= Work order =
Using the records below, write out the line with "error (onStake parseEther" and each line after it through the final one, exactly, and only those.

(Dataset entries)
<<<<

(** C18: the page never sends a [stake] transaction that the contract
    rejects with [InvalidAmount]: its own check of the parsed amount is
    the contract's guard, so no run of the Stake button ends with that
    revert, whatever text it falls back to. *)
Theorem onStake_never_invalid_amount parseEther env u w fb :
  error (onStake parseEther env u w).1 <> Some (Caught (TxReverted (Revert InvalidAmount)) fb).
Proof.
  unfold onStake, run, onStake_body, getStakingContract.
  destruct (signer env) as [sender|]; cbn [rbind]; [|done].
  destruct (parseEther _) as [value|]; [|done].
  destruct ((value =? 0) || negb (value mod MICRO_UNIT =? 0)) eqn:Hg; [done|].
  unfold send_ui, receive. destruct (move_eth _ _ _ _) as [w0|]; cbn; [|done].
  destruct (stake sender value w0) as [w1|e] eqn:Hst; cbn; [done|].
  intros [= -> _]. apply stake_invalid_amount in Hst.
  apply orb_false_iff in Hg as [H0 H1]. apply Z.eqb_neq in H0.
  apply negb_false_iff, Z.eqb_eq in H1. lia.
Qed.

>>>>

= Task response =
  error (onStake parseEther env u w).1 <> Some (Caught (TxReverted (Revert InvalidAmount)) fb).
Proof.
  unfold onStake, run, onStake_body, getStakingContract.
  destruct (signer env) as [sender|]; cbn [rbind]; [|done].
  destruct (parseEther _) as [value|]; [|done].
  destruct ((value =? 0) || negb (value mod MICRO_UNIT =? 0)) eqn:Hg; [done|].
  unfold send_ui, receive. destruct (move_eth _ _ _ _) as [w0|]; cbn; [|done].
  destruct (stake sender value w0) as [w1|e] eqn:Hst; cbn; [done|].
  intros [= -> _]. apply stake_invalid_amount in Hst.
  apply orb_false_iff in Hg as [H0 H1]. apply Z.eqb_neq in H0.
  apply negb_false_iff, Z.eqb_eq in H1. lia.
Qed.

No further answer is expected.